On 5 September 2016, the Law Commission announced the second phase of its consultation on the reform of the law of misconduct in public office (“MIP”). In its first consultation, it conducted an analysis of the existing law. In its second phase, it has now presented possible options for reform.
Misconduct in public office has received recent public attention in the context of Operation Elveden, the spin-off police investigation into payments by journalists to police officers and other public officials, which arose out of the earlier phone hacking investigation (Operation Weeting).
This common law offence has long been criticised for its nebulous, ill-defined scope. Appendix D of the Consultation makes for interesting reading and very much illustrates this point. It lists known cases of MIP investigated/prosecuted since 2005. Included are a diverse range of public officials – including parliamentarians, police officers, civil servants, prison staff, court staff, probation staff, prosecutors, local government officials, clergy, service personnel, immigration officials, health care providers and teachers. The misconduct referred to is equally diverse including financial misconduct, inappropriate relationships, sexual misconduct, misconduct in relation to drugs, deaths in custody, accessing or disclosing confidential information and obviously the selling of information to journalists.
Reading this list, there is a sense in which, like the common law offence of conspiracy to defraud, MIP has been used as a convenient catchall for conduct that might otherwise have been covered by other more specific offences. Specific offences might include fraud, bribery, drugs and sexual offences. It is also clear that without the offence of MIP, there would be gaps or prosecutions would not be easy to pursue, for example in relation to the accessing and disclosing of confidential information.
In the light of all this, the Law Commission is wrestling with the knotty question of how to define public office. They are also asking whether any new statutory offence should be confined to breaches of duty that risk serious harm, and apply only to particular public officials who have a role in preventing harm (Option 1). They are also considering whether to include corrupt behaviour on the part of any public official (Option 2). The final alternative is that the offence should be abolished and there should there be no replacement whatsoever (Option 3).

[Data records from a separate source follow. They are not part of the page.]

Lemma mempool_commit_wf m l (krs : list (K * R)) :
  wf_mempool m → lease_owns m l krs.*1 → wf_mempool (mempool_commit m l krs).1.
Proof.
  intros Hwf Hown. unfold mempool_commit. pose proof (commit_fold_wf m l [] krs Hwf Hown) as Hf.
  destruct (foldl _ _ _) as [m' sent]. by apply mempool_free_wf.
Qed.

(** The notifications of a commit: one for each committed transaction that
    somebody waits for, in the order of the keys. *)
Definition notifications (ts : gmap K (MempoolTxn V C)) (krs : list (K * R)) : list (Z * R) :=
  omap (λ kr : K * R, (λ s, (s, kr.2)) <$> (ts !! kr.1 ≫= sender)) krs.

Lemma commit_fold_spec m l sent (krs : list (K * R)) :
  NoDup krs.*1 →
  let r := foldl (commit_key l) (m, sent) krs in
  (∀ k, mp_txns r.1 !! k = if decide (k ∈ krs.*1) then None else mp_txns m !! k) ∧
  r.2 = sent ++ notifications (mp_txns m) krs ∧
  (∀ l', lease_of r.1 l' = if decide (l' = l) then lease_of m l' ∖ list_to_set krs.*1 else lease_of m l').
Proof.
  revert m sent. induction krs as [|[k0 r0] krs IH]; intros m sent Hn; cbn zeta.
  { split_and!.
    - intros k. rewrite decide_False by apply not_elem_of_nil. done.
    - by rewrite app_nil_r.
    - intros l'. cbn. case_decide; [set_solver|done]. }
  rewrite fmap_cons, NoDup_cons in Hn. destruct Hn as [Hk0 Hn]. cbn [foldl].
  destruct (commit_key l (m, sent) (k0, r0)) as [m1 sent1] eqn:E.
  cbn [commit_key] in E. injection E as Hm1 Hs1.
  destruct (IH m1 sent1 Hn) as (F1 & F2 & F3). cbn zeta in *. split_and!.
  - intros k. rewrite F1, <-Hm1. cbn [mp_txns]. rewrite fmap_cons. cbn [fst].
    rewrite lookup_delete. repeat case_decide; subst; set_solver.
  - rewrite F2, <-Hs1. unfold notifications. csimpl.
    assert (∀ ks : list (K * R), k0 ∉ ks.*1 →
      omap (λ kr, (λ s, (s, kr.2)) <$> (mp_txns m1 !! kr.1 ≫= sender)) ks =
      omap (λ kr, (λ s, (s, kr.2)) <$> (mp_txns m !! kr.1 ≫= sender)) ks) as Hext.
    { intros ks. induction ks as [|[k r] ks IHk]; [done|]. rewrite fmap_cons, not_elem_of_cons.
      intros [Hne Hin]. csimpl. rewrite IHk by done. rewrite <-Hm1. cbn [mp_txns].
      by rewrite lookup_delete_ne. }
    rewrite Hext by done.
    destruct (mp_txns m !! k0) as [t|]; simpl; [|done].
    destruct (sender t); simpl; [by rewrite <-app_assoc|done].
  - intros l'. rewrite F3, <-Hm1, lease_of_alter. rewrite fmap_cons. cbn [fst list_to_set].
    repeat case_decide; subst; try done. set_solver.
Qed.

(** ** Reachable mempools *)

(** The operations of a block producer: transactions are added, a batch is
    leased under a height, and a height is committed with keys that no other
    lease holds. *)
Inductive mempool_reachable : Mempool → Prop :=
| reach_default : mempool_reachable mempool_default
| reach_add m k v cs s : mempool_reachable m → mempool_reachable (mempool_add_ m k v cs s).1
| reach_lease m l n m' b :
    mempool_reachable m → lease_batch m l n = Ok (m', b) → mempool_reachable m'
| reach_commit m l (krs : list (K * R)) :
    mempool_reachable m → lease_owns m l krs.*1 → mempool_reachable (mempool_commit m l krs).1.

Lemma mempool_reachable_wf m : mempool_reachable m → wf_mempool m.
Proof.
  induction 1 as [|m k v cs s _ IH|m l n m' b _ IH Hl|m l krs _ IH Ho].
  - apply mempool_default_wf.
  - by apply mempool_add_wf.
  - rewrite lease_batch_ok in Hl by done. injection Hl as <- _. by apply leased_state_wf.
  - by apply mempool_commit_wf.
Qed.
Lemma put_index c b :
  wf_index c → known b → cache_height c ≤ bheight b ≤ cache_max_height c →
  wf_index (mk_cache (cache_height c) (cache_max_height c) (<[bhash b := b]> (blocks c))
              (<[bheight b := bhash b]> (block_hash_heights c)) (max_cache_size c)).
Proof.
  intros [Hi Hb] Hkn Hr. split; simpl.
  - intros h x. rewrite lookup_insert. case_decide as Hh.
    + intros [= <-]. exists b. rewrite lookup_insert_eq. by subst.
    + intros Hx. destruct (Hi h x Hx) as (b' & Hb' & Hh' & Hr'). exists b'.
      rewrite lookup_insert_ne; [done|]. intros <-. apply Hh. rewrite <-Hh'.
      destruct (Hb _ _ Hb') as [? ?]. by apply hash_height.
  - intros x b'. rewrite lookup_insert. case_decide; [|apply Hb]. intros [= <-]; by subst.
Qed.

(** ** insert *)

Lemma cache_insert_wf c b : wf_cache c → known b → wf_cache (cache_insert c b).
Proof.
  intros Hwf Hkn. pose proof (wc_max c Hwf) as Hmax. destruct Hwf as [Hi Hb Hc Hs].
  unfold cache_insert. case_decide as Hlow; [done|].
  set (c1 := mk_cache (cache_height c) (Z.max (cache_max_height c) (bheight b)) (blocks c)
               (block_hash_heights c) (max_cache_size c)).
  assert (wf_index c1) as Hc1.
  { split; [|done]. simpl. intros h x Hx. destruct (Hi h x Hx) as (b' & ? & ? & ?).
    exists b'. split; [done|]. split; [done|lia]. }
  destruct (last (btree_iter (block_hash_heights c1))) as [[mh mx]|] eqn:El; cycle 1.
  { apply btree_last_none in El. simpl in El. rewrite El in Hc. by destruct Hc. }
  apply btree_last in El as [Hmx Hmh]. simpl in Hmx, Hmh. cbn [default id].
  destruct (bool_decide_reflect (max_cache_size c1 ≤ size (blocks c1))%nat) as [_|Ecap]; cbn [andb].
  - case_bool_decide as Hhigh.
    { destruct Hc1 as [Hi1 Hb1]. by split. }
    destruct (Hi mh mx Hmx) as (bm & Hbm & Hhm & Hr).
    assert (cache_remove c1 mx =
      mk_cache (cache_height c) (Z.max (cache_max_height c) (bheight b)) (delete mx (blocks c))
        (delete mh (block_hash_heights c)) (max_cache_size c)) as Hrm.
    { unfold cache_remove. simpl. by rewrite Hbm, Hhm. }
    pose proof (put_index (cache_remove c1 mx) b (cache_remove_index _ mx Hc1) Hkn) as [Hpi Hpb].
    { rewrite Hrm. simpl. lia. }
    split; [exact Hpi|exact Hpb| |].
    + rewrite Hrm. simpl. rewrite lookup_insert. case_decide as Hh; [by eauto|].
      rewrite lookup_delete_ne; [done|]. intros ->. apply Hh. lia.
    + rewrite Hrm. simpl. etrans; [apply size_insert_le|].
      rewrite map_size_delete, Hbm. pose proof (map_size_ne_0_lookup_2 (blocks c) mx) as Hne.
      rewrite Hbm in Hne. specialize (Hne ltac:(eauto)). lia.
  - simpl in Ecap.
    pose proof (put_index c1 b Hc1 Hkn) as [Hpi Hpb]; [simpl; lia|].
    split; [exact Hpi|exact Hpb| |].
    + simpl. rewrite lookup_insert. case_decide; [by eauto|done].
    + simpl. etrans; [apply size_insert_le|]. lia.
Qed.

(** ** confirm *)

(** What one step of the removal loop keeps: the index entries at other
    heights, the two counters and the agreement of the two maps. *)
Lemma confirm_remove_spec c h :
  wf_index c →
  let c' := confirm_remove c h in
  wf_index c' ∧ cache_height c' = cache_height c ∧ cache_max_height c' = cache_max_height c ∧
  max_cache_size c' = max_cache_size c ∧
  block_hash_heights c' = delete h (block_hash_heights c) ∧
  (size (blocks c') ≤ size (blocks c))%nat.
Proof.
  intros [Hi Hb]. unfold confirm_remove.
  destruct (block_hash_heights c !! h) as [x|] eqn:E; simpl; cycle 1.
  { by rewrite delete_id. }
  split_and!; try done.
  - split; simpl.
    + intros h' y. rewrite lookup_delete_Some. intros [Hne Hy].
      destruct (Hi h' y Hy) as (b & Hby & Hh & Hr). exists b. split; [|done].
      rewrite lookup_delete_ne; [done|]. intros ->.
      destruct (Hi h y E) as (b' & Hby' & Hh' & _). congruence.
    + intros y b. rewrite lookup_delete_Some. intros [_ Hy]. by apply Hb.
  - rewrite map_size_delete. destruct (blocks c !! x); simpl; lia.
Qed.

Lemma confirm_removes_spec hs c :
  wf_index c →
  let c' := foldl confirm_remove c hs in
  wf_index c' ∧ cache_height c' = cache_height c ∧ cache_max_height c' = cache_max_height c ∧
  max_cache_size c' = max_cache_size c ∧
  (∀ h, block_hash_heights c' !! h = if decide (h ∈ hs) then None else block_hash_heights c !! h) ∧
  (size (blocks c') ≤ size (blocks c))%nat.
Proof.
  revert c. induction hs as [|h hs IH]; intros c Hwf; simpl.
  { split_and!; try done. }
  destruct (confirm_remove_spec c h Hwf) as (Hw & E1 & E2 & E3 & E4 & Hsz).
  destruct (IH _ Hw) as (Hw' & F1 & F2 & F3 & F4 & Hsz').
  split_and!; try congruence; [|lia].
  intros k. rewrite F4, E4. destruct (decide (k = h)) as [->|Hne].
  - rewrite (decide_True (P := h ∈ h :: hs)) by left. case_decide; [done|apply lookup_delete_eq].
  - rewrite lookup_delete_ne by done. destruct (decide (k ∈ hs)) as [Hin|Hin].
    + by rewrite decide_True by (by right).
    + rewrite decide_False; [done|]. rewrite elem_of_cons. tauto.
Qed.

Definition with_height h c : BlockCache :=
  mk_cache h (cache_max_height c) (blocks c) (block_hash_heights c) (max_cache_size c).
Lemma confirm_remove_height h hs c :
  foldl confirm_remove (with_height h c) hs = with_height h (foldl confirm_remove c hs).
Proof.
  revert c. induction hs as [|k hs IH]; intros c; [done|]. simpl. rewrite <-IH. f_equal.
  unfold confirm_remove. simpl. by destruct (block_hash_heights c !! k).
Qed.

Lemma cache_confirm_spec c h :
  wf_cache c → cache_height c ≤ h → is_Some (block_hash_heights c !! h) →
  let c' := cache_confirm c h in
  wf_cache c' ∧ cache_height c' = h ∧ cache_max_height c' = cache_max_height c ∧
  (∀ k, block_hash_heights c' !! k = if decide (k < h) then None else block_hash_heights c !! k).
Proof.
  intros [Hi Hb Hc Hs] Hle Hsome. unfold cache_confirm.
  set (c1 := mk_cache h _ _ _ _). set (hs := filter _ _).
  assert (Hhs : ∀ k, is_Some (block_hash_heights c !! k) → k ∈ hs ↔ k < h).
  { intros k [x Hx]. unfold hs. rewrite list_elem_of_filter. split; [tauto|]. intros Hk.
    split; [done|]. apply list_elem_of_fmap. exists (k, x). split; [done|]. by apply elem_btree_iter. }
  assert (Hlook : ∀ k, (if decide (k ∈ hs) then None else block_hash_heights c !! k) =
                       if decide (k < h) then None else block_hash_heights c !! k).
  { intros k. destruct (block_hash_heights c !! k) as [x|] eqn:E; [|by do 2 case_decide].
    specialize (Hhs k (ex_intro _ x E)). do 2 case_decide; tauto. }
  pose proof (confirm_removes_spec hs c (Build_wf_index _ Hi Hb)) as (Hw & F1 & F2 & F3 & F4 & Hsz).
  change c1 with (with_height h c). rewrite confirm_remove_height. cbn zeta in *. simpl.
  assert (Hk : ∀ k, block_hash_heights (foldl confirm_remove c hs) !! k =
    if decide (k < h) then None else block_hash_heights c !! k) by (intros k; by rewrite F4).
  split_and!; try done. split; simpl.
  - intros k x Hx. pose proof Hx as Hx'. rewrite Hk in Hx'. case_decide as Hlt; [done|].
    destruct (wi_index _ Hw k x Hx) as (b & ? & ? & ?). exists b. split; [done|]. split; [done|]. lia.
  - apply Hw.
  - rewrite Hk. case_decide; [lia|done].
  - lia.
Qed.
(* ===== verification/NodeCommit.v ===== *)
(** The node's handlers that change its state (pkg/node/src: node.rs,
    node/proposal.rs, node/tick_worker.rs, node/transaction.rs, node/load.rs).

    A handler takes the node state and returns the next one with its outcome,
    so that what a handler did before an error or a panic stays visible.  The
    rollup contract and the Ethereum client are parameters, as are the clock
    (the time a block is committed at) and which commit listeners are alive.
    [outbox] is the log of the answers sent to requests that wait for a
    transaction.  The tree is read and written by one worker at a time. *)
From S2P Require Import Prelude Element MerkleHash HashCache SmirkBatch SmirkNode SmirkNodeSpec.
From S2P Require Import SmirkTree SmirkStorage Utxo BlockStore Crypto NodeBlock Mempool.
From S2P Require Import BlockCache.

Notation NodeMempool := (@Mempool Element UtxoProof Z Element _ _ _ _).
Notation NodeCache := (@BlockCache Block).

Definition bheight (b : Block) : Z := height (header (content b)).
Definition bstate (b : Block) : BlockState := state (content b).

(** What the contract reports for a mint. *)
Record GetMintRes := mk_mint_res { mint_amount : Element; mint_note_kind : Element; mint_spent : bool }.

Section node.
Context `{FieldLib, CryptoLib}.

Record NodeShared := mk_node {
  n_mode : Mode;
  local_peer : PeerIdSigner;
  block_txns_count : nat;
  safe_eth_height_offset : Z;
  block_store : Store;
  notes_tree : PersistentMerkleTree;
  mempool : NodeMempool;
  block_cache : NodeCache;
  last_commit : option Z;
  listeners : list Z;
  outbox : list (Z * outcome NodeError Block);
}.
Implicit Types (node : NodeShared) (b : Block).

Definition with_store node s := mk_node (n_mode node) (local_peer node) (block_txns_count node)
  (safe_eth_height_offset node) s (notes_tree node) (mempool node) (block_cache node)
  (last_commit node) (listeners node) (outbox node).
Definition with_tree node t := mk_node (n_mode node) (local_peer node) (block_txns_count node)
  (safe_eth_height_offset node) (block_store node) t (mempool node) (block_cache node)
  (last_commit node) (listeners node) (outbox node).
Definition with_cache node c := mk_node (n_mode node) (local_peer node) (block_txns_count node)
  (safe_eth_height_offset node) (block_store node) (notes_tree node) (mempool node) c
  (last_commit node) (listeners node) (outbox node).
Definition with_last_commit node t := mk_node (n_mode node) (local_peer node) (block_txns_count node)
  (safe_eth_height_offset node) (block_store node) (notes_tree node) (mempool node)
  (block_cache node) t (listeners node) (outbox node).
Definition with_listeners node l := mk_node (n_mode node) (local_peer node) (block_txns_count node)
  (safe_eth_height_offset node) (block_store node) (notes_tree node) (mempool node)
  (block_cache node) (last_commit node) l (outbox node).
(** The mempool and the answers a call to it sends. *)
Definition with_mempool node (mr : NodeMempool * list (Z * outcome NodeError Block)) :=
  mk_node (n_mode node) (local_peer node) (block_txns_count node)
    (safe_eth_height_offset node) (block_store node) (notes_tree node) mr.1
    (block_cache node) (last_commit node) (listeners node) (outbox node ++ mr.2).

Context (temp_noir : bool) (proof_verify : UtxoProof → bool) (bad_blocks : list Z)
        (validators_for_height : Z → list (list Z)) (clock : Z → Z) (alive : Z → bool).

(** ** node.rs *)

Definition node_height node : Z := cache_height (block_cache node).
Definition node_max_height node : Z := cache_max_height (block_cache node).
Definition node_root_hash node : Element := root_hash (p_tree (notes_tree node)).
Definition is_validator_for_height node (h : Z) : bool :=
  bool_decide (n_mode node = ModeValidator) &&
  List.existsb (λ a, bool_decide (peer_id (local_peer node) = a)) (validators_for_height h).

(** [validate_block] may fill the hash cache of the tree. *)
Definition node_validate_block node b : NodeShared * outcome NodeError unit :=
  let '(t, r) := validate_block proof_verify bad_blocks validators_for_height b
                   (block_store node) (notes_tree node) in
  (with_tree node t, r).

(** ** commit_proposal *)

Definition commit_proposal node b : NodeShared * outcome NodeError unit :=
  let st := bstate b in
  let h := bheight b in
  let node := with_last_commit node (Some (clock h)) in
  let keys := txn_hash <$> state_txns st in
  if negb (List.forallb (contains_element (p_tree (notes_tree node))) (block_ins st))
  then (node, Panic "Double-spend detected")
  else
    match store_set (block_store node) (BlockV2 b (mk_block_metadata (Some (wrap 64 (clock h))))) with
    | Ok db =>
        let node := with_store node db in
        let '(t, r) := apply_block_to_tree temp_noir (notes_tree node) st h in
        let node := with_tree node t in
        match r with
        | Ok _ =>
            let node := with_mempool node
                          (mempool_commit (mempool node) h ((λ k, (k, Ok b)) <$> keys)) in
            (with_listeners node (filter (λ l, alive l = true) (listeners node)), Ok tt)
        | r => (node, r)
        end
    | Err e => (node, Err (BlockStoreError e))
    | Panic m => (node, Panic m)
    end.

(** ** receive_proposal *)

Definition receive_proposal node b : NodeShared * outcome NodeError unit :=
  if decide (n_mode node = ModeValidator)
  then (node, Panic "This function should not be called by the validator")
  else
    let keys := txn_hash <$> state_txns (bstate b) in
    let node := with_cache node (cache_insert bheight hash (block_cache node) b) in
    (with_mempool node (lease_txns (mempool node) (bheight b) keys, []), Ok tt).

(** ** Transactions *)

Section transactions.
(** The current Ethereum block, and the mint registered at a height. *)
Context (eth_block_number : outcome NodeError Z)
        (get_mint : Z → Element → outcome NodeError (option GetMintRes)).
(** The first block is not recovered: no block of height 0 is ever stored,
    so when the node is stopped between the two writes of its first commit,
    the tree is still empty and loading the previous block unwraps [None];
    the node panics at every start until the database is removed by hand. *)
Theorem crash_at_first_block_panics db p b now :
  ledger_inv [] db p → play b → bheight b = 1 → root (bstate b) ≠ root_hash (p_tree p) →
  ∃ db', store_set db (BlockV2 b (mk_block_metadata now)) = Ok db' ∧
    load_db_and_smirk db' (p_db p) = Panic "called `Option::unwrap()` on a `None` value".
Proof.
  intros Hl Hb Hh Hroot.
  destruct (store_set_ok db (BlockV2 b (mk_block_metadata now)) (li_store _ _ _ _ Hl) (stored_wf _ _ b _ Hb))
    as (db' & Hdb & Hpost). exists db'. split; [done|].
  destruct (load_smirk_ok p (li_tree _ _ _ _ Hl)) as (p' & Hp' & _ & _ & Hr' & _).
  unfold NodeCommit.load_db_and_smirk. rewrite Hp'. cbn [outcome_bind].
  rewrite (sp_max _ _ _ Hpost), (li_max _ _ _ _ Hl). cbn [outcome_bind map_err last fmap option_fmap option_map].
  change (block_height (BlockV2 b (mk_block_metadata now))) with (bheight b). rewrite Hh.
  rewrite (sp_get _ _ _ Hpost) by done.
  change (block_height (BlockV2 b (mk_block_metadata now))) with (bheight b). rewrite Hh.
  rewrite decide_True by done. cbn [outcome_bind map_err unwrap into_block].
  rewrite Hr', decide_False by done. change (wrap 64 (1 - 1)) with 0.
  rewrite (sp_get _ _ _ Hpost) by done.
  change (block_height (BlockV2 b (mk_block_metadata now))) with (bheight b). rewrite Hh.
  rewrite decide_False by done. rewrite (li_absent _ _ _ _ Hl) by (done || simpl; lia). done.
Qed.

Lemma content_validate_complete chain db p b :
  ledger_inv chain db p → play b →
  Forall (λ t, validate_txn proof_verify t db p = Ok tt) (state_txns (bstate b)) →
  NoDup (block_outs (bstate b) ++ block_ins (bstate b)) →
  root (bstate b) = spec_root D (elems_after p (bstate b)) →
  ∃ p1, content_validate proof_verify (content b) db p = (p1, Ok tt).
Proof.
  intros Hl Hb Hv Hn Hr.
  destruct (validate_txns_complete proof_verify db p ∅ ∅ (state_txns (bstate b)) Hv Hn) as [[ins rem] E].
  { intros e _. rewrite !dom_empty_L. split; apply not_elem_of_empty. }
  destruct (content_validate_root proof_verify temp_noir db p (content b) ins rem (li_tree _ _ _ _ Hl)
              (ledger_collision_free _ _ _ _ _ b Hl Hb) E) as (p1 & Hc & _).
  exists p1. rewrite Hc. fold (bstate b). by rewrite decide_True.
Qed.

(** C3: What a block has to satisfy. Against the ledger of a chain, content
    validation accepts a block exactly when each transaction is valid on its
    own, the non-zero commitments of the whole block are distinct, and the
    block states the root of the tree with its outputs and without its inputs.
    No condition relates the mint hashes of two transactions of one block:
    they are compared with the stored blocks only. *)
Theorem content_validate_iff chain db p b :
  ledger_inv chain db p → play b →
  (∃ p1, content_validate proof_verify (content b) db p = (p1, Ok tt)) ↔
  Forall (λ t, validate_txn proof_verify t db p = Ok tt) (state_txns (bstate b)) ∧
  NoDup (block_outs (bstate b) ++ block_ins (bstate b)) ∧
  root (bstate b) = spec_root D (elems_after p (bstate b)).
Proof.
  intros Hl Hb. pose proof (ledger_collision_free _ _ _ _ _ b Hl Hb) as Hcf. split.
  - intros [p1 Hv].
    destruct (content_validate_ok proof_verify temp_noir db p (content b) p1 (li_tree _ _ _ _ Hl) Hcf Hv)
      as (_ & _ & _ & Hfit & Hr).
    split_and!; [|apply (cf_nodup _ _ _ Hfit)|done].
    unfold content_validate in Hv. fold (bstate b) in Hv.
    destruct (validate_txns _ _ _ _ _ _) as [r|?|?] eqn:E; [|done..]. by eapply validate_txns_each.
  - intros (Hv & Hn & Hr). by apply (content_validate_complete chain).
Qed.
End node_props.
Lemma ex_leased_valid node :
  producer_inv ex_play [] node → leased_batch node = [(txn_hash ex_mint, ex_mint)] →
  validate_batch ex_verify (Ok 100) ex_get_mint node (leased_batch node) = Ok None.
Proof.
  intros Hp ->. cbn [validate_batch]. unfold validate_transaction.
  replace (check_contract_mint _ _ _ _) with (Ok tt : outcome NodeError unit) by reflexivity.
  cbn [outcome_bind]. rewrite (mint_valid [] _ _ ex_mint [] 100 101); [done| |done..|lia|lia|lia].
  apply (ni_ledger _ _ _ (pi_node _ _ _ Hp)).
Qed.

(** Any block over the two mints is in play. *)
Lemma ex_block_play h prev acc r ts :
  in_width 64 h → ts ⊆ [ex_mint; ex_mint_again] →
  ex_play (to_block (proposal_content prev h acc r ts) ex_signer).
Proof.
  intros Hh Hts. split; [done|]. cbn [bstate to_block content proposal_content state state_txns].
  split.
  - apply Forall_forall. intros t Ht. apply Hts in Ht.
    rewrite !elem_of_cons, elem_of_nil in Ht. destruct Ht as [->|[->|[]]]; unfold wf_utxo, wf_element;
      by apply (bool_decide_unpack (Forall (in_width 256) _)).
  - apply Forall_forall. intros e [_ (t & He & Ht)%list_elem_of_bind]%elem_non_zero. apply Hts in Ht.
    rewrite !elem_of_cons, elem_of_nil in Ht.
    destruct Ht as [->|[->|[]]]; unfold outputs in He; cbn in He; rewrite !elem_of_cons, elem_of_nil in He;
      unfold in_width; naive_solver lia.
Qed.

(** * Witnesses *)

Lemma create_proposal_commits_witness :
  ∃ node node', producer_inv ex_play [] node ∧
    create_proposal true ex_verify [] ex_validators ex_clock ex_alive (Ok 100) ex_get_mint
      node (hash block_genesis) 1 [] = (node', Ok (proposed node (hash block_genesis) 1 [])) ∧
    producer_inv ex_play [proposed node (hash block_genesis) 1 []] node' ∧
    state_txns (bstate (proposed node (hash block_genesis) 1 [])) = [ex_mint].
Proof.
  destruct (ex_started ModeValidator) as (node0 & _ & Hi & Hm & Hc & Hpeer & _).
  destruct (ex_submitted_inv node0 Hi Hm Hc) as [Hp Hb].
  destruct (ex_submitted_same node0) as [Hsame _].
  set (node := ex_submitted node0) in *.
  destruct (create_proposal_commits true ex_verify [] ex_validators ex_clock ex_alive (Ok 100) ex_get_mint
    ex_play [] node (hash block_genesis) 1 [] ex_key) as (node' & Hcp & Hp' & _).
  - exact Hp.
  - by rewrite (ni_height _ _ _ (pi_node _ _ _ Hp)).
  - apply genesis_in_play.
  - by rewrite Hsame.
  - rewrite Hsame, Hpeer. reflexivity.
  - by apply ex_leased_valid.
  - unfold proposed. rewrite Hsame, Hpeer, Hb.
    apply ex_block_play; [by apply (bool_decide_unpack (in_width 64 _))|].
    intros t Ht. apply list_elem_of_singleton in Ht as ->. by left.
  - exists node, node'. split_and!; [done|done|done|].
    change (state_txns _) with ((leased_batch node).*2). by rewrite Hb.
Defined.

Given that the absence of a MIP offence would leave us with gaps in the law, there is certainly room for the creation of a new statutory offence. However, with the plethora of new criminal offences created under each successive government, there is real reason to pause for thought and carefully consider whether any new offences which overlap with existing offences are necessary. Option 2 does considerably overlap with existing fraud and bribery offences and comparable sentences could be achieved via abuse of position of trust being used as an aggravating factor.
The consultation closes on 28 November 2016 and the final report will be produced in 2017.